Tony hums and sags down on the couch. He leans his cup of coffee against his stomach and watches the steam curl up.

“Are you all right, man?” Rhodey asks. “You look a bit tired.”

“Fine. Just thinking about what I should do today. I don’t know. It’d be nice if it were a good day, for once.”

“A good day does sound nice,” Rhodey agrees.

He digs his heels into the carpet to keep himself from sliding down further and gazes broodingly at the blue skies outside. Perpetual blue skies. “I keep fucking things up. I fucked up so many things, lately.”

Rhodey tilts his head. He doesn’t contradict him, just says: “Your heart is in the right place.”

“I mean. It literally isn’t. I had surgery for it and everything.” He stretches with one arm. Yawns.

“You are sad,” Wanda says. She is folding the shirt neatly, tucking in the sleeves. “And you have never learned how to express that emotion.”
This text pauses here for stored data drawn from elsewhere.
Lemma world_bind_inv {R A B} (p : World R A) (f : A → World R B) w r w' : (p ≫= f) w = (r, w') →
  (∃ e, p w = (inl e, w') ∧ r = inl e) ∨ ∃ a w1, p w = (inr a, w1) ∧ f a w1 = (r, w').
Proof. unfold mbind, world_bind. destruct (p w) as [[e|a] w1]; [intros [= <- <-]; left; eauto|right; eauto]. Qed.
Lemma on_store_Plugin env i name version w r w' : still env → on_store (R:=Manager P) (call env i (Plugin name version)) w = (r, w') →
  r = result (Plugin name version) w.1 ∧ w' = w.
Proof.
  intros He. unfold on_store, call. rewrite He. unfold result. destruct (Plugin name version w.1) as [e|[a s']] eqn:E; intros [= <- <-]; (split; [done|]).
  - by destruct w.
  - apply read_Plugin in E as ->. by destruct w.
Qed.

Lemma Enable_active env name version w r w' : still env → Enable targetOS targetArch root env name version w = (r, w') →
  db_resources w'.1 = db_resources w.1 ∧ same_bundles w.1 w'.1 ∧ (∀ q, q ≠ name → active_version w'.1 q = active_version w.1 q) ∧
  active_version w'.1 name = match r with inr _ => Some version | inl _ => active_version w.1 name end.
Proof.
  intros He H. unfold Enable in H.
  assert (Hsim : ∀ w1 : Db * Manager P, similar w.1 w1.1 → ∀ e, db_resources w1.1 = db_resources w.1 ∧ same_bundles w.1 w1.1 ∧ (∀ q, q ≠ name → active_version w1.1 q = active_version w.1 q) ∧
    active_version w1.1 name = match (inl e : res unit) with inr _ => Some version | inl _ => active_version w.1 name end).
  { intros w1 Hs e. pose proof Hs as [H1 H2 H3]. split_and!; [done|done| |]; intros; by apply similar_active. }
  apply world_bind_inv in H as [(e&H&->)|(record&w1&H1&H)]; [apply on_store_Plugin in H as [_ ->]; [by apply Hsim|done]|].
  apply on_store_Plugin in H1 as [H1 ->]; [|done]. symmetry in H1. apply Plugin_row in H1 as (Hrow&Hn&Hver).
  assert (Hrows : has_rows [(pv_name record, pv_version record)] w.1) by by intros k ->%list_elem_of_singleton.
  pose proof (framed_launch [(pv_name record, pv_version record)] env record He (list_elem_of_here _ _) w Hrows) as Hl.
  apply world_bind_inv in H as [(e&H&->)|(process&w2&H2&H)]; [rewrite H in Hl; by apply Hsim|]. rewrite H2 in Hl. cbn [snd] in Hl.
  apply world_bind_inv in H as [(e&H&->)|(n&w3&H3&H)]; [by unfold moment in H|]. unfold moment in H3. injection H3 as <- <-. cbn [fst] in *.
  destruct (ph_health _ process) as [e|[[] message]].
  - unfold text_error, world_fail in H. injection H as <- <-. exact (Hsim (w2.1, _) Hl ErrNotFound).
  - apply world_bind_inv in H as [(e&H&->)|([]&w4&H4&H)].
    + unfold on_store, call in H. cbn [fst snd] in H. rewrite He in H. destruct (ActivatePlugin _ _ _ w2.1) as [e'|[u s']]; [|done]. injection H as <- <-. exact (Hsim (w2.1, _) Hl ErrNotFound).
    + unfold on_store, call in H4. cbn [fst snd] in H4. rewrite He in H4. destruct (ActivatePlugin _ _ _ w2.1) as [e'|[u s']] eqn:E; [done|]. injection H4 as _ <-.
      injection H as <- <-. cbn [fst]. apply activate_active in E as (A1&A2&A3&A4). destruct Hl as [B1 B2 B3]. split_and!; [congruence| | |done].
      * intros k. by rewrite (A2 k), (B2 k).
      * intros q Hq. rewrite A3 by done. by apply similar_active.
  - unfold text_error, world_fail in H. injection H as <- <-. exact (Hsim (w2.1, _) Hl ErrNotFound).
Qed.
Lemma Disable_active env name w r w' : still env → Disable (P:=P) env name w = (r, w') →
  db_resources w'.1 = db_resources w.1 ∧ same_bundles w.1 w'.1 ∧ (∀ q, q ≠ name → active_version w'.1 q = active_version w.1 q) ∧
  active_version w'.1 name = match r with inr _ | inl ErrNotFound => None | inl _ => active_version w.1 name end.
Proof.
  intros He H. unfold Disable in H.
  apply world_bind_inv in H as [(e&H&->)|(record&w1&H1&H)].
  { apply on_store_Plugin in H as [H ->]; [|done]. split_and!; [done|done|done|]. unfold active_version, active_record. rewrite <- H.
    assert (e = ErrNotFound) as ->; [|done]. revert H. unfold result, Plugin, tx_row. simpl. destruct (db_activations w.1 !! name) as [a|]; simpl; [|by intros [= ->]].
    destruct (db_plugins w.1 !! (name, av_version a)); simpl; [done|by intros [= ->]]. }
  apply on_store_Plugin in H1 as [H1 ->]; [|done].
  apply world_bind_inv in H as [(e&H&->)|([]&w2&H2&H)].
  - unfold on_store, call in H. rewrite He in H. destruct (DisablePlugin name w.1) as [e'|[u s']] eqn:E; [|done]. exfalso.
    revert E. unfold DisablePlugin, mbind, tx_bind, tx_row. revert H1. unfold result, Plugin, tx_row. simpl. by destruct (db_activations w.1 !! name).
  - unfold on_store, call in H2. rewrite He in H2. destruct (DisablePlugin name w.1) as [e'|[u s']] eqn:E; [done|]. injection H2 as _ <-. injection H as <- <-. by apply disable_active in E.
Qed.

Lemma plugin_records_rows s : has_rows ((λ r, (pv_name r, pv_version r)) <$> plugin_records s) s.
Proof.
  intros k (r&->&Hr)%list_elem_of_fmap. apply plugin_records_in in Hr as ([n v]&row&Hrow&->). cbn. by rewrite Hrow.
Qed.
Lemma HealthDiagnostics_similar envs arrival answered w : (∀ i, still (envs i)) → (∀ l, arrival l ≡ₚ l) →
  similar w.1 (HealthDiagnostics targetOS targetArch root envs arrival answered w).2.1.
Proof.
  intros He Ha. unfold HealthDiagnostics, call. rewrite (He 0%nat 0%nat). unfold ListPlugins, tx_get. cbv beta iota zeta.
  change (plugin_record w.1 <$> sort_by (lexc (onc (λ kp, kp.1.1) str_cmp) (onc (λ kp, kp.1.2) str_cmp)) (map_to_list (db_plugins w.1))) with (plugin_records w.1).
  unfold ok at 1. cbv beta iota. set (active := filter (λ r, pv_active r = true) (plugin_records w.1)).
  destruct active as [|r l] eqn:E; [done|]. rewrite <- E.
  assert (Hk : ∀ x, x ∈ arrival active → (pv_name x, pv_version x) ∈ (λ r, (pv_name r, pv_version r)) <$> plugin_records w.1).
  { intros x Hx. rewrite (Ha active) in Hx. unfold active in Hx. apply list_elem_of_filter in Hx as [_ Hx]. apply list_elem_of_fmap. eauto. }
  pose proof (framed_check_plugins _ envs 1 (arrival active) He Hk w (plugin_records_rows w.1)) as H. unfold mbind, world_bind.
  rewrite <- surjective_pairing. destruct (check_plugins targetOS targetArch root envs 1 (arrival active) w) as [[e|results] w1]; exact H.
Qed.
“I don’t know. I don’t know why I’m like this. Some people are just assholes, you know. No reason for it.”

“That’s too easy,” Rhodey says. “That’s the kind of stuff you tell yourself so you don’t actually have to think about changing your behavior, and you can stay in your comfort zone.”

“I’m never in my comfort zone. I’m not comfortable anywhere. Do I look comfortable to you?”

Rhodey looks at him — slouched down, practically sprawled across the couch — and says nothing to that. “Friday, can you list five reasons why someone would continuously attempt to provoke negative reactions out of other people?”

“Certainly, Colonel. One. Individuals with low self-esteem may subconsciously seek out negative feedback because it aligns with their own self-view. Two. Some people might provoke negative reactions as a way to get attention, especially if they feel unnoticed or neglected. Three. By provoking negative reactions some people feel they are controlling the rejection they anticipate. Four. Engaging in situations that provoke negative responses can be a way of releasing internal tension caused by complex emotions like sadness. Five. Some people are just assholes.”

Tony claps a hand over his heart. “FRIDAY, you deserve a raise.”

“You programmed her that way,” Rhodey accuses.

“You’re right. I deserve that raise.” He roughly scrubs his face with his sleeve.  “It’s just been a mess, I think. The thing with Pepper. The thing with Rogers.” It doesn’t even matter, that he’s bringing this up in front of Wanda. He doesn’t even feel unsettled about it. She’ll have forgotten by morning. He can talk more freely than ever. He can talk about things he’d usually never say out loud. Things he has never said out loud before: “He almost killed me, you know.”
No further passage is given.